Каждый день помет очищали и складывали в вырытой посреди хлева яме. Здесь на толстом канате висел мешок для навоза. К мешку был прикреплён толстый канат, за который его и тянули к месту предназначения. Выход из хлева был изолирован от общего выхода из гумна, хоть и шёл в тот же коридор. В хлеву всегда выделялись молчаливые овцы и козы — не такие, как козлики и барашки. Между прутьями их загонов валялся богатый обед для кур, которым последние не брезговали.
В хлеву мы играли — в прятки, в петушиный бой, боролись. Во все остальное время мы находились или на крышах, или во дворе, или в полях. Мастерили хорошие крепкие мячи из выпавших волос домашних животных. Получались очень хорошие, упругие мячики, совсем как современные резиновые.
Очень редко мы забирались поиграть на нашу крышу. Она была неудобная, покатая. Зато на ней хорошо было прятаться. В отличие от крыши дома деда Гокора, у которого она была плоская, и в хорошую погоду она превращалась в прекрасную игровую площадку, поэтому мы забирались на крышу и играли вдоволь!

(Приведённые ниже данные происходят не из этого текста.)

(** The low nibble is the field of bits 0-2 plus 8 times bit 3. *)
Lemma low_nibble_bit3 (n : Z) :
  n mod 16 = n mod 8 + (if Z.testbit n 3 then 8 else 0).
Proof.
  pose proof (testbit_digit n 3 ltac:(lia)) as B. change (2 ^ 3) with 8 in B.
  pose proof (Z.div_mod n 16 ltac:(lia)) as D16.
  pose proof (Z.div_mod n 8 ltac:(lia)) as D8.
  pose proof (Z.div_mod (n / 8) 2 ltac:(lia)) as D2.
  rewrite Z.div_div in D2 by lia. change (8 * 2) with 16 in D2.
  pose proof (Z.mod_pos_bound n 16 ltac:(lia)).
  pose proof (Z.mod_pos_bound n 8 ltac:(lia)).
  destruct (Z.testbit n 3); lia.
Qed.

(** For a byte, the high nibble is the field of bits 4-6 plus 8 times
    bit 7. *)
Lemma high_nibble_bit7 (n : Z) :
  0 <= n < 256 ->
  n / 16 = (n / 16) mod 8 + (if Z.testbit n 7 then 8 else 0).
Proof.
  intros Hn.
  pose proof (testbit_digit n 7 ltac:(lia)) as B. change (2 ^ 7) with 128 in B.
  assert (H16 : 0 <= n / 16 < 16)
    by (split; [apply Z.div_pos; lia | apply Z.div_lt_upper_bound; lia]).
  assert (H128 : 0 <= n / 128 < 2)
    by (split; [apply Z.div_pos; lia | apply Z.div_lt_upper_bound; lia]).
  rewrite Z.mod_small in B by exact H128.
  pose proof (Z.div_mod (n / 16) 8 ltac:(lia)) as D.
  rewrite Z.div_div in D by lia. change (16 * 8) with 128 in D.
  pose proof (Z.mod_pos_bound (n / 16) 8 ltac:(lia)).
  destruct (Z.testbit n 7); lia.
Qed.

(** The font size by 3-bit fields is the font size by nibbles exactly
    when bits 3 and 7 of the byte are clear. *)
Lemma three_bit_fields_vs_nibbles (n : Z) :
  0 <= n < 256 ->
  Z.max ((n / 16) mod 8 + 1) (n mod 8 + 1) = font_size_spec n <->
  Z.testbit n 3 = false /\ Z.testbit n 7 = false.
Proof.
  intros Hn. unfold font_size_spec, high_nibble, low_nibble.
  rewrite Z.shiftr_div_pow2 by lia. change (2 ^ 4) with 16.
  change 15 with (Z.ones 4). rewrite Z.land_ones by lia. change (2 ^ 4) with 16.
  pose proof (low_nibble_bit3 n) as Lo.
  pose proof (high_nibble_bit7 n Hn) as Hi.
  pose proof (Z.mod_pos_bound (n / 16) 8 ltac:(lia)).
  pose proof (Z.mod_pos_bound n 8 ltac:(lia)).
  destruct (Z.testbit n 3), (Z.testbit n 7); cbv iota in Lo, Hi;
    (split; [intros E | intros [E3 E7]]);
    try discriminate; try (split; reflexivity); try lia; exfalso; lia.
Qed.

(** C6 (amended). For every argument byte n in 0..255, GS ! n sets
    [font_size] to the maximum of the width and height magnifications,
    where the width magnification is the 3-bit field in bits 4-6 of n plus
    1 and the height magnification is the 3-bit field in bits 0-2 plus 1;
    bits 3 and 7 are ignored.  The result is in 1..8, and it is the
    nibble-based value if and only if bits 3 and 7 of n are both clear. *)
Theorem char_size_three_bit_fields
  (self : ESCPOSSimulator) (data : list Z) (i : nat) (n : Z) :
  0 <= n < 256 ->
  nth_error data i = Some PrinterCommand.GS ->
  nth_error data (i + 1) = Some 0x21 ->
  nth_error data (i + 2) = Some n ->
  exists self',
    scan_step self data i = Ok (self', (i + 3)%nat) /\
    font_size (state self') = Z.max ((n / 16) mod 8 + 1) (n mod 8 + 1) /\
    1 <= font_size (state self') <= 8 /\
    (font_size (state self') = font_size_spec n <->
     Z.testbit n 3 = false /\ Z.testbit n 7 = false) /\
    same_static (state self) (state self') /\
    alignment (state self') = alignment (state self) /\
    buffer self' = buffer self /\
    current_line self' = current_line self.
Proof.
  intros Hn H0 H1 H2.
  exists (upd_state (set_font_size (Z.max ((n / 16) mod 8 + 1) (n mod 8 + 1))) self).
  split.
  { unfold scan_step. apply getitem_nth in H0. rewrite H0. cbn [bind].
    change (PrinterCommand.GS =? PrinterCommand.ESC) with false.
    rewrite Z.eqb_refl. cbv iota. now apply handle_gs_char_size. }
  cbn [upd_state with_state state set_font_size font_size alignment buffer
       current_line].
  split; [reflexivity|]. split.
  { pose proof (Z.mod_pos_bound (n / 16) 8 ltac:(lia)).
    pose proof (Z.mod_pos_bound n 8 ltac:(lia)). lia. }
  split; [now apply three_bit_fields_vs_nibbles|].
  split; [static_fields | auto].
Qed.

Lemma char_size_three_bit_fields_witness :
  exists self',
    scan_step sim_styled (data_char_size 0x21) 0 = Ok (self', 3%nat) /\
    font_size (state self') = 3.
Proof.
  destruct (char_size_three_bit_fields sim_styled (data_char_size 0x21) 0 0x21)
    as (s & H & Hf & _); [lia | reflexivity | reflexivity | reflexivity |].
  exists s. split; [exact H | exact Hf].
Defined.

Lemma initialize_resets_formatting_witness :
  exists self',
    scan_step sim_styled data_initialize 1 = Ok (self', 3%nat) /\
    alignment (state self') = 0 /\
    emphasized (state self') = false /\
    font_size (state self') = 1.
Proof.
  destruct (initialize_resets_formatting sim_styled data_initialize 1
              eq_refl eq_refl)
    as (s & H & _ & Ha & He & _ & _ & Hf & _).
  exists s. repeat split; assumption.
Defined.

Lemma initialize_resets_chars_per_line_witness :
  chars_per_line (state sim_styled) = 32 /\
  exists self',
    scan_step sim_styled data_initialize 1 = Ok (self', 3%nat) /\
    chars_per_line (state self') = 48.
Proof.
  split; [reflexivity|].
  destruct (initialize_resets_chars_per_line sim_styled data_initialize 1
              eq_refl eq_refl)
    as (s & H & _ & Hc).
  exists s. split; assumption.
Defined.

(** ** Cut paper *)

Lemma str_repeat_char_length (c : ascii) (n : nat) :
  String.length (str_repeat (String c "") n) = n.
Proof. induction n as [|n IH]; simpl; congruence. Qed.

(** C7. GS V flushes the current line and then appends exactly one line
    made of [chars_per_line] characters '-' to the buffer; the line
    depends on no other field of the state.  The cursor moves by 3 whether
    or not a third byte is present. *)
Theorem cut_paper_appends_separator
  (self : ESCPOSSimulator) (data : list Z) (i : nat) :
  nth_error data i = Some PrinterCommand.GS ->
  nth_error data (i + 1) = Some 0x56 ->
  let sep := str_repeat "-" (Z.to_nat (chars_per_line (state self))) in
  exists flushed self',
    flush_line self = Ok flushed /\
    scan_step self data i = Ok (self', (i + 3)%nat) /\
    buffer self' = (buffer flushed ++ [sep])%list /\
    String.length sep = Z.to_nat (chars_per_line (state self)) /\
    (current_line self = "" -> buffer flushed = buffer self) /\
    (current_line self <> "" ->
     exists r, format_line self (current_line self) = Ok r /\
               buffer flushed = (buffer self ++ [r])%list) /\
    current_line self' = "" /\
    state self' = state self.
Proof.
  intros H0 H1 sep.
  destruct (flush_line_spec self) as (fl & E & Hs & Hp & Hl & Hb0 & Hb1).
  exists fl, (with_buffer (buffer fl ++ [sep])%list fl).
  split; [exact E|]. split.
  { unfold scan_step. apply getitem_nth in H0. rewrite H0. cbn [bind].
    change (PrinterCommand.GS =? PrinterCommand.ESC) with false.
    rewrite Z.eqb_refl. cbv iota. unfold handle_gs_sequence.
    assert (L : (i + 1 < List.length data)%nat)
      by (apply nth_error_Some; congruence).
    apply Nat.leb_gt in L. rewrite L.
    apply getitem_nth in H1. rewrite H1. cbn [bind].
    change (86 =? 86) with true. cbv iota.
    rewrite E. cbn [bind]. unfold str_mul, sep. now rewrite Hs. }
  cbn [with_buffer buffer current_line state].
  split; [reflexivity|].
  split; [apply str_repeat_char_length|].
  auto.
Qed.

А для групповых игр самым удобным был наш широкий и ровный двор.
Не было у нас ни в чём недостатка, не знали мы бедности. Дед со своими сыновьями устроил надёжную жизнь. Он мог нанять и пастуха, и пахаря — по необходимости, в зависимости от нужд сезона. В какой-то степени это давало бедным односельчанам возможность заработать на хлеб насущный.
Вода наша стекала с семи «сосцов» горы. Большая скала была ужасом и украшением деревни. До самого июня оттуда можно было принести прекрасного снега. Его добывали смелые парни. Если кто-то заболевал, его заворачивали в холодные мокрые одежды. Вся деревня веселилась, больной — благодарил.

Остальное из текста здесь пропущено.